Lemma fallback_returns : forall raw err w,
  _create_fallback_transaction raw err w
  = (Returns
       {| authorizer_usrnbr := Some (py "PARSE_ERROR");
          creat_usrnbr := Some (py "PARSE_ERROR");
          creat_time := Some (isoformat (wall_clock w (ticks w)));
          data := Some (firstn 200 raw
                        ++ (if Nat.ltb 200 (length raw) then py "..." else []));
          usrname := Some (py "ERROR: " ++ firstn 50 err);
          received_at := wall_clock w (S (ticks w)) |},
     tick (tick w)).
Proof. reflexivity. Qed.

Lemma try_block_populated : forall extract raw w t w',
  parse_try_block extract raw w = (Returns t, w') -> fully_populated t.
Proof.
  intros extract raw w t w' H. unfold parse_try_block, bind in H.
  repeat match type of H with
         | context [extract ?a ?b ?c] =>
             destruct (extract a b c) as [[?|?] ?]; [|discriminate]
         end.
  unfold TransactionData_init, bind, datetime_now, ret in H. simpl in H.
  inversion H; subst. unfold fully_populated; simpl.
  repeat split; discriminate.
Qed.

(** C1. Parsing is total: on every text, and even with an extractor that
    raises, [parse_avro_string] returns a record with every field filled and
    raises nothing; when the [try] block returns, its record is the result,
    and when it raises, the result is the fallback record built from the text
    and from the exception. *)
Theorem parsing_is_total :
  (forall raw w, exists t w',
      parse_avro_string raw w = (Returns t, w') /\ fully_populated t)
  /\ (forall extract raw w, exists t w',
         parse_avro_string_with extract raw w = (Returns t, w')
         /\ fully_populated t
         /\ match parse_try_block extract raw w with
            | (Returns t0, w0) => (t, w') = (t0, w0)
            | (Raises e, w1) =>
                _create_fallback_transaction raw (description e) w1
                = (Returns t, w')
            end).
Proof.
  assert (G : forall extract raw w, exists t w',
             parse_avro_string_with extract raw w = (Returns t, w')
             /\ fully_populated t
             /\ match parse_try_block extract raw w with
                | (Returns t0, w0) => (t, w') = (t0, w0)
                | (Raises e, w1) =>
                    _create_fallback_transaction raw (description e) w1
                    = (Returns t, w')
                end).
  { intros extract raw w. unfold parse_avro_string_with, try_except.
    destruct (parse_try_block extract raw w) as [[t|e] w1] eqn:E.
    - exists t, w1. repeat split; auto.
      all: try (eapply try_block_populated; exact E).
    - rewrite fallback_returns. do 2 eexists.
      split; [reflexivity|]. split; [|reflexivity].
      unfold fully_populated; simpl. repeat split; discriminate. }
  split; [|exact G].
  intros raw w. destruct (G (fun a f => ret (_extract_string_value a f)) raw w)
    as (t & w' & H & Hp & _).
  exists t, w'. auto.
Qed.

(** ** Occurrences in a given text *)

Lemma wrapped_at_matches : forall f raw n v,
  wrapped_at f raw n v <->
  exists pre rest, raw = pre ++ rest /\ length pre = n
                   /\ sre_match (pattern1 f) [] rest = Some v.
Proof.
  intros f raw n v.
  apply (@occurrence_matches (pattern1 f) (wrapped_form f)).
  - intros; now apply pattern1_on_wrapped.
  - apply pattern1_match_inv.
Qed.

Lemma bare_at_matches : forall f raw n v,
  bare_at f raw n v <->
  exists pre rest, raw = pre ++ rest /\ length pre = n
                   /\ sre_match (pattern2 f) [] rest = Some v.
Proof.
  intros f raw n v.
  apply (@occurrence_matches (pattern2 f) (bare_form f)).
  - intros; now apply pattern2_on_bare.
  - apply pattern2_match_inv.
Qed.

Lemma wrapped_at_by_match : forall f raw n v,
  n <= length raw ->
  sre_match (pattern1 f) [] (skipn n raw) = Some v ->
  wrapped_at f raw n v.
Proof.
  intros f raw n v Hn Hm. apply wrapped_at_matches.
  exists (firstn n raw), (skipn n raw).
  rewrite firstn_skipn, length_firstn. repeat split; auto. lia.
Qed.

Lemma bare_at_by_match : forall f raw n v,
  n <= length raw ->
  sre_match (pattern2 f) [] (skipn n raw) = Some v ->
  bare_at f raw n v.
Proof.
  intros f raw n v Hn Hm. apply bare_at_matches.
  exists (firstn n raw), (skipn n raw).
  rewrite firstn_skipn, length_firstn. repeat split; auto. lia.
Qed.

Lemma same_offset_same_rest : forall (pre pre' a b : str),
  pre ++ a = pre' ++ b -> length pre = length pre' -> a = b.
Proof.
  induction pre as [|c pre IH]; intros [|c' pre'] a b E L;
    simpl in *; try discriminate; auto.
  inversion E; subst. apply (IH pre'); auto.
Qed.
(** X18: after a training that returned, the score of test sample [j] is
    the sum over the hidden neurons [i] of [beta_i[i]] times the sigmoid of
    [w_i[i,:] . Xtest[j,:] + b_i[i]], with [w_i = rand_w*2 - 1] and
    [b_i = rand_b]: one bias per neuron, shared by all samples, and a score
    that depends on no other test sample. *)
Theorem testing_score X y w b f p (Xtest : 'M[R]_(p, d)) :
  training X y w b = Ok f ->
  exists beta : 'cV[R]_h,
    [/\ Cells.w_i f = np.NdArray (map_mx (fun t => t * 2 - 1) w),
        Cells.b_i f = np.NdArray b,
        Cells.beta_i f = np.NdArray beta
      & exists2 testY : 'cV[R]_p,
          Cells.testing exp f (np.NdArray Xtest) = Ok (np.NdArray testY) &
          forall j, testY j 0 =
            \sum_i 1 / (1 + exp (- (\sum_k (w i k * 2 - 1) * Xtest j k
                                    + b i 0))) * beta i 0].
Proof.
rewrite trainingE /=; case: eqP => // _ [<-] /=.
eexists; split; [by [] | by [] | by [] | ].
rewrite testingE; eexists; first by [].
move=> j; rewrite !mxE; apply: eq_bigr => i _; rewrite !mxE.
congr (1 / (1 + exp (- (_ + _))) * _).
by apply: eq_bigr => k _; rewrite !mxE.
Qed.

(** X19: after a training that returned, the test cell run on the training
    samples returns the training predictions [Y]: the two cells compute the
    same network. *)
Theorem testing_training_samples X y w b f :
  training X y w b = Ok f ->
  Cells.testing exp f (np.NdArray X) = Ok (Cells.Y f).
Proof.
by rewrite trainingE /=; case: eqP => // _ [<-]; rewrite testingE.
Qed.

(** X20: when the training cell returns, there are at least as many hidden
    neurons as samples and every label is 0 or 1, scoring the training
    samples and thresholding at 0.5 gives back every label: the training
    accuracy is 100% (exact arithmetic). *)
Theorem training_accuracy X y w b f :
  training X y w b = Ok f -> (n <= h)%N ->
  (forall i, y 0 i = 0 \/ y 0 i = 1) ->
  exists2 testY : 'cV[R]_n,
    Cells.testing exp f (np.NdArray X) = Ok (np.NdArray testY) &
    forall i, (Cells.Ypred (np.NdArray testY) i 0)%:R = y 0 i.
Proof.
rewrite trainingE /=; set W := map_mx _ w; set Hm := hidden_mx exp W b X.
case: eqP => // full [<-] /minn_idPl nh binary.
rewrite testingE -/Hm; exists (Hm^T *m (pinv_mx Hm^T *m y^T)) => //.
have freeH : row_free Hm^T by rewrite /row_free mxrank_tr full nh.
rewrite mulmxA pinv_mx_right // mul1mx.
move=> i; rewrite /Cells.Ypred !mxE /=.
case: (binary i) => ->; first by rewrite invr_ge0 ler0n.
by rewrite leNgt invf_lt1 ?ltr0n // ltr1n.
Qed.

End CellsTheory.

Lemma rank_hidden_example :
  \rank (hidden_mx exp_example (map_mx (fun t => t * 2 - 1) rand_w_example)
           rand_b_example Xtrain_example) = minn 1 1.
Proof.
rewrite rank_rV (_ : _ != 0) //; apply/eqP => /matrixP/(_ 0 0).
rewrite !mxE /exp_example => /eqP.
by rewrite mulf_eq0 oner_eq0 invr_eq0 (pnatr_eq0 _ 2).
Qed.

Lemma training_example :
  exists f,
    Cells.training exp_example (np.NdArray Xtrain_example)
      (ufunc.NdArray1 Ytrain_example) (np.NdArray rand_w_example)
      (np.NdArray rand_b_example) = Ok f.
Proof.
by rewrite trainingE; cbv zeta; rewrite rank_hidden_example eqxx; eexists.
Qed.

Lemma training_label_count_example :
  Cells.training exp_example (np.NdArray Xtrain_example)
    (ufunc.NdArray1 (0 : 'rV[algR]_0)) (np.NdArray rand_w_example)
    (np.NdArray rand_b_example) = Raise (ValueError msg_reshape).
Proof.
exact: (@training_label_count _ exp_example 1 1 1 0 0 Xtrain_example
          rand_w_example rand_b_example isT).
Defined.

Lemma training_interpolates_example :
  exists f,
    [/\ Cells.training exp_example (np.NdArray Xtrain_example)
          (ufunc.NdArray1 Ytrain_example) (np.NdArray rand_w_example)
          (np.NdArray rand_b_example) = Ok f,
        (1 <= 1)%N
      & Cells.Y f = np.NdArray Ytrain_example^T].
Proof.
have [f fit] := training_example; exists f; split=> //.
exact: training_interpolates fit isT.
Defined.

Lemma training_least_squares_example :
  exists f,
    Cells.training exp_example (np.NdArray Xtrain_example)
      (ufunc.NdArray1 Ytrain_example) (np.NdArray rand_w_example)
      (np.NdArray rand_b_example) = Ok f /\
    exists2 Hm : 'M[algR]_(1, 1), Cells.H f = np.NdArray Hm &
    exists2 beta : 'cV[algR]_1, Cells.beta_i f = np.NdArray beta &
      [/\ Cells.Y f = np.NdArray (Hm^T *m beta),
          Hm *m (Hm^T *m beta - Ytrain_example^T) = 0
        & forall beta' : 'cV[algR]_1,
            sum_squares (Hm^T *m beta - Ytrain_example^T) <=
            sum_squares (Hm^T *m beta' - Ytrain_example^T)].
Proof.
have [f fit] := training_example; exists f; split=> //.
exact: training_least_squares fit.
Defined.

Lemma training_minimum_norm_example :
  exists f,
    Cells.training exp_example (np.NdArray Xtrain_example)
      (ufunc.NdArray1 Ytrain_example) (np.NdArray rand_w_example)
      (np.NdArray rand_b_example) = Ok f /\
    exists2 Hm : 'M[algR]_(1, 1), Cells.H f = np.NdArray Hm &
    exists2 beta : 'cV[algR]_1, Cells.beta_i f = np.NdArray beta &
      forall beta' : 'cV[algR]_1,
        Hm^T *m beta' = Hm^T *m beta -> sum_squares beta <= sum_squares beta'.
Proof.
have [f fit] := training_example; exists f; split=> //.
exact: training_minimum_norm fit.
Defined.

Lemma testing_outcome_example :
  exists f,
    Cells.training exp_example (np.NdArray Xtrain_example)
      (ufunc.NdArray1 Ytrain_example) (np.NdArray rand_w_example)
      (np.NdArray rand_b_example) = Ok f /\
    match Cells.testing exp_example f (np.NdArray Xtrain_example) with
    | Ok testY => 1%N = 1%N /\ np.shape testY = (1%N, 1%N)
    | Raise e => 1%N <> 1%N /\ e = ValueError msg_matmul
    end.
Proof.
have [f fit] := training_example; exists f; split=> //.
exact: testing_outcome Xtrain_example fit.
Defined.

○ ○ ○ ○ ○

## Required action
Will you return exactly the lines above from the one with "rewrite mulmxA pinv_mx_right // mul1mx." down to the one with "exact: (@training_label_count _", counting both as part of the range?

## Response for this exercise
rewrite mulmxA pinv_mx_right // mul1mx.
move=> i; rewrite /Cells.Ypred !mxE /=.
case: (binary i) => ->; first by rewrite invr_ge0 ler0n.
by rewrite leNgt invf_lt1 ?ltr0n // ltr1n.
Qed.

End CellsTheory.

Lemma rank_hidden_example :
  \rank (hidden_mx exp_example (map_mx (fun t => t * 2 - 1) rand_w_example)
           rand_b_example Xtrain_example) = minn 1 1.
Proof.
rewrite rank_rV (_ : _ != 0) //; apply/eqP => /matrixP/(_ 0 0).
rewrite !mxE /exp_example => /eqP.
by rewrite mulf_eq0 oner_eq0 invr_eq0 (pnatr_eq0 _ 2).
Qed.

Lemma training_example :
  exists f,
    Cells.training exp_example (np.NdArray Xtrain_example)
      (ufunc.NdArray1 Ytrain_example) (np.NdArray rand_w_example)
      (np.NdArray rand_b_example) = Ok f.
Proof.
by rewrite trainingE; cbv zeta; rewrite rank_hidden_example eqxx; eexists.
Qed.

Lemma training_label_count_example :
  Cells.training exp_example (np.NdArray Xtrain_example)
    (ufunc.NdArray1 (0 : 'rV[algR]_0)) (np.NdArray rand_w_example)
    (np.NdArray rand_b_example) = Raise (ValueError msg_reshape).
Proof.
exact: (@training_label_count _ exp_example 1 1 1 0 0 Xtrain_example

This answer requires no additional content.